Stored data
::::

(** * Verification of the ElderMe media-stream server (server.js)

    Shallow embedding of the real-time audio path: the G.711 mu-law codec,
    the paced frame sender, the RMS voice-activity detector, the turn
    segmenter of the WebSocket media handler, the turn orchestrator and the
    idle nudge timer.  The primary source is the Google-TTS revision of
    server.js (the file whose WebSocket loop encodes synthesized PCM to
    mu-law); the ElevenLabs revision has the same codec, sender, handler and
    turn logic. *)

From Stdlib Require Import ZArith QArith Lia.
From stdpp Require Import base list gmap strings.
From Stdlib Require Import Ascii.

Open Scope Z_scope.

(* ------------------------------------------------------------------ *)
(** ** JavaScript 32-bit integer operators *)

Module Js.

(** ToInt32: the wrap-around applied by every bitwise operator. *)
Definition toInt32 (x : Z) : Z :=
  let m := x mod 4294967296 in if m >=? 2147483648 then m - 4294967296 else m.

Definition shl (a n : Z) : Z := toInt32 (Z.shiftl (toInt32 a) (n mod 32)).
Definition sar (a n : Z) : Z := Z.shiftr (toInt32 a) (n mod 32).
Definition band (a b : Z) : Z := Z.land (toInt32 a) (toInt32 b).
Definition bor (a b : Z) : Z := Z.lor (toInt32 a) (toInt32 b).
Definition bnot (a : Z) : Z := Z.lnot (toInt32 a).

End Js.

(* ------------------------------------------------------------------ *)
(** ** Node Buffer primitives (bytes are Z values in 0..255) *)

Definition is_byte (b : Z) : bool := (0 <=? b) && (b <? 256).

(** [buf.writeInt16LE(value, off)]: RangeError unless the value is a
    signed 16-bit integer; otherwise the two little-endian bytes. *)
Definition writeInt16LE (v : Z) : option (list Z) :=
  if (-32768 <=? v) && (v <=? 32767)
  then Some [Z.land v 255; Z.land (Z.shiftr v 8) 255]
  else None.

(** [buf.readInt16LE(off)] on the two bytes at [off], [off+1]. *)
Definition readInt16LE (lo hi : Z) : Z :=
  let u := lo + 256 * hi in if u >=? 32768 then u - 65536 else u.

(* ------------------------------------------------------------------ *)
(** ** Codec: decodeMulawToPcm16, pcm16ToMulawSample, encodePcm16ToMulaw *)

(** Loop body of [decodeMulawToPcm16]: the sample computed for byte [b]. *)
Definition decodeSample (b : Z) : Z :=
  let u := Js.band (Js.bnot b) 0xff in
  let t := Js.shl (Js.band u 0x0f) 3 + 0x84 in
  let t := Js.shl t (Js.sar (Js.band u 0x70) 4) in
  if negb (Js.band u 0x80 =? 0) then 0x84 - t else t - 0x84.

(** [decodeMulawToPcm16]: one [writeInt16LE] per input byte into a buffer
    of twice the input length; [None] is a thrown RangeError. *)
Fixpoint decodeMulawToPcm16 (mu : list Z) : option (list Z) :=
  match mu with
  | [] => Some []
  | b :: rest =>
      match writeInt16LE (decodeSample b) with
      | None => None
      | Some bs =>
          match decodeMulawToPcm16 rest with
          | None => None
          | Some out => Some (bs ++ out)
          end
      end
  end.

(** The exponent search loop of [pcm16ToMulawSample]:
    [for (expMask = 0x4000; (sample & expMask) === 0 && exponent > 0;
          exponent--, expMask >>= 1) {}] *)
Fixpoint expSearch (sample : Z) (exponent : nat) (expMask : Z) : nat :=
  match exponent with
  | O => O
  | S e =>
      if Js.band sample expMask =? 0
      then expSearch sample e (Js.sar expMask 1)
      else exponent
  end.

Definition BIAS : Z := 0x84.

Definition pcm16ToMulawSample (sample0 : Z) : Z :=
  let sign := Js.band (Js.sar sample0 8) 0x80 in
  let sample1 := if negb (sign =? 0) then - sample0 else sample0 in
  let sample2 := if sample1 >? 32635 then 32635 else sample1 in
  let sample := sample2 + BIAS in
  let exponent := Z.of_nat (expSearch sample 7 0x4000) in
  let mantissa :=
    Js.band (Js.sar sample (if exponent =? 0 then 4 else exponent + 3)) 0x0f in
  let ulaw := Js.bnot (Js.bor sign (Js.bor (Js.shl exponent 4) mantissa)) in
  Js.band ulaw 0xff.

(** [encodePcm16ToMulaw]: [samples = len / 2] and one [readInt16LE] per
    sample; on an odd length the last read runs past the end of the buffer
    and throws ([None]). *)
Fixpoint encodePcm16ToMulaw (pcm : list Z) : option (list Z) :=
  match pcm with
  | [] => Some []
  | [_] => None
  | lo :: hi :: rest =>
      match encodePcm16ToMulaw rest with
      | None => None
      | Some out => Some (pcm16ToMulawSample (readInt16LE lo hi) :: out)
      end
  end.

(** The reference G.711 mu-law compressor (the classic CCITT routine the
    encoder follows: sign, clip to 32635, add the bias 0x84, exponent from
    the highest set bit of [sample >> 7], mantissa [(sample >> (exponent +
    3)) & 0x0F], inverted).  Used only as the comparison point of the
    bit-exactness claim. *)
Definition ulaw_reference (x : Z) : Z :=
  let sign := if x <? 0 then 0x80 else 0 in
  let mag := Z.min (Z.abs x) 32635 + 0x84 in
  let exponent := Z.log2 (Z.land (Z.shiftr mag 7) 0xff) in
  let mantissa := Z.land (Z.shiftr mag (exponent + 3)) 0x0f in
  Z.land (Z.lnot (Z.lor sign (Z.lor (Z.shiftl exponent 4) mantissa))) 0xff.

(* ------------------------------------------------------------------ *)
(** ** Exhaustive checking over integer ranges *)

Fixpoint zrange_from (lo : Z) (n : nat) : list Z :=
  match n with O => [] | S n' => lo :: zrange_from (lo + 1) n' end.

(** The integers [lo, lo + n). *)
Definition zrange (lo n : Z) : list Z := zrange_from lo (Z.to_nat n).

(** Segment (exponent) of a PCM sample in the reference companding law,
    and the quantisation step of that segment on the 16-bit scale. *)
Definition ulaw_segment (x : Z) : Z :=
  Z.log2 (Z.land (Z.shiftr (Z.min (Z.abs x) 32635 + 0x84) 7) 0xff).
Definition quant_step (x : Z) : Z := 2 ^ (ulaw_segment x + 3).

Definition roundtrip_ok (enc : Z -> Z) (x : Z) : bool :=
  Z.abs (decodeSample (enc x) - x) <=? quant_step x.

Definition decode_in_range (b : Z) : bool :=
  (-32124 <=? decodeSample b) && (decodeSample b <=? 32124).
Definition enc_matches_ref (x : Z) : bool :=
  implb (116 <=? Z.abs x) (pcm16ToMulawSample x =? ulaw_reference x).

(** Every byte decodes to a sample in [-32124, 32124]. *)
(* ------------------------------------------------------------------ *)
(** ** Voice activity detection (the RMS block of the media handler)

    [rms += s * s] over [s = pcm.readInt16LE(i) / 32768], then
    [rms = Math.sqrt(rms / (pcm.length / 2))] and
    [isSpeech = rms > SPEECH_THRESH].  Arithmetic on the squares is exact
    (rational); the square root is kept symbolic: [RmsSqrt ms] is
    [Math.sqrt(ms)].  JavaScript's [0 / 0] is NaN and [x / 0] (x > 0) is
    Infinity; [Math.sqrt] maps them to themselves. *)

Inductive rms_value := RmsNaN | RmsInf | RmsSqrt (ms : Q).

Definition SPEECH_THRESH : Q := 15 # 1000.

(** The sum of squares of the normalised samples; [None] when a
    [readInt16LE] runs past the end (odd length). *)
Fixpoint sumSquares (pcm : list Z) : option Q :=
  match pcm with
  | [] => Some 0%Q
  | [_] => None
  | lo :: hi :: rest =>
      match sumSquares rest with
      | None => None
      | Some acc =>
          let s := (inject_Z (readInt16LE lo hi) / inject_Z 32768)%Q in
          Some (s * s + acc)%Q
      end
  end.

(** [Math.sqrt(acc / count)] with JavaScript division. *)
Definition rmsOf (acc count : Q) : rms_value :=
  if Qeq_bool count 0 then (if Qeq_bool acc 0 then RmsNaN else RmsInf)
  else RmsSqrt (acc / count).

(** [rms > SPEECH_THRESH]: NaN compares false; for a finite [ms >= 0],
    [sqrt ms > t] iff [ms > t * t]. *)
Definition gtThresh (r : rms_value) : bool :=
  match r with
  | RmsNaN => false
  | RmsInf => true
  | RmsSqrt ms => negb (Qle_bool ms (SPEECH_THRESH * SPEECH_THRESH))
  end.

(** The classification of one decoded frame: [(isSpeech, rms)]. *)
Definition classify (pcm : list Z) : option (bool * rms_value) :=
  match sumSquares pcm with
  | None => None
  | Some acc =>
      let r := rmsOf acc (inject_Z (Z.of_nat (length pcm)) / 2)%Q in
      Some (gtThresh r, r)
  end.

Definition rms_is_zero (r : rms_value) : bool :=
  match r with RmsSqrt ms => Qeq_bool ms 0 | _ => false end.

(* ------------------------------------------------------------------ *)
(** ** Base64 ([frame.toString("base64")], RFC 4648 with padding) *)

Definition b64_alphabet : string :=
  "ABCDEFGHIJKLMNOPQRSTUVWXYZabcdefghijklmnopqrstuvwxyz0123456789+/".

Definition b64_pad : ascii := "="%char.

::::

Reproduce the lines above, beginning at the line with "Js.band (Js.sar sample (if" and stopping after the line with "Definition decode_in_range (b", exactly as they are.

    Js.band (Js.sar sample (if exponent =? 0 then 4 else exponent + 3)) 0x0f in
  let ulaw := Js.bnot (Js.bor sign (Js.bor (Js.shl exponent 4) mantissa)) in
  Js.band ulaw 0xff.

(** [encodePcm16ToMulaw]: [samples = len / 2] and one [readInt16LE] per
    sample; on an odd length the last read runs past the end of the buffer
    and throws ([None]). *)
Fixpoint encodePcm16ToMulaw (pcm : list Z) : option (list Z) :=
  match pcm with
  | [] => Some []
  | [_] => None
  | lo :: hi :: rest =>
      match encodePcm16ToMulaw rest with
      | None => None
      | Some out => Some (pcm16ToMulawSample (readInt16LE lo hi) :: out)
      end
  end.

(** The reference G.711 mu-law compressor (the classic CCITT routine the
    encoder follows: sign, clip to 32635, add the bias 0x84, exponent from
    the highest set bit of [sample >> 7], mantissa [(sample >> (exponent +
    3)) & 0x0F], inverted).  Used only as the comparison point of the
    bit-exactness claim. *)
Definition ulaw_reference (x : Z) : Z :=
  let sign := if x <? 0 then 0x80 else 0 in
  let mag := Z.min (Z.abs x) 32635 + 0x84 in
  let exponent := Z.log2 (Z.land (Z.shiftr mag 7) 0xff) in
  let mantissa := Z.land (Z.shiftr mag (exponent + 3)) 0x0f in
  Z.land (Z.lnot (Z.lor sign (Z.lor (Z.shiftl exponent 4) mantissa))) 0xff.

(* ------------------------------------------------------------------ *)
(** ** Exhaustive checking over integer ranges *)

Fixpoint zrange_from (lo : Z) (n : nat) : list Z :=
  match n with O => [] | S n' => lo :: zrange_from (lo + 1) n' end.

(** The integers [lo, lo + n). *)
Definition zrange (lo n : Z) : list Z := zrange_from lo (Z.to_nat n).

(** Segment (exponent) of a PCM sample in the reference companding law,
    and the quantisation step of that segment on the 16-bit scale. *)
Definition ulaw_segment (x : Z) : Z :=
  Z.log2 (Z.land (Z.shiftr (Z.min (Z.abs x) 32635 + 0x84) 7) 0xff).
Definition quant_step (x : Z) : Z := 2 ^ (ulaw_segment x + 3).

Definition roundtrip_ok (enc : Z -> Z) (x : Z) : bool :=
  Z.abs (decodeSample (enc x) - x) <=? quant_step x.

Definition decode_in_range (b : Z) : bool :=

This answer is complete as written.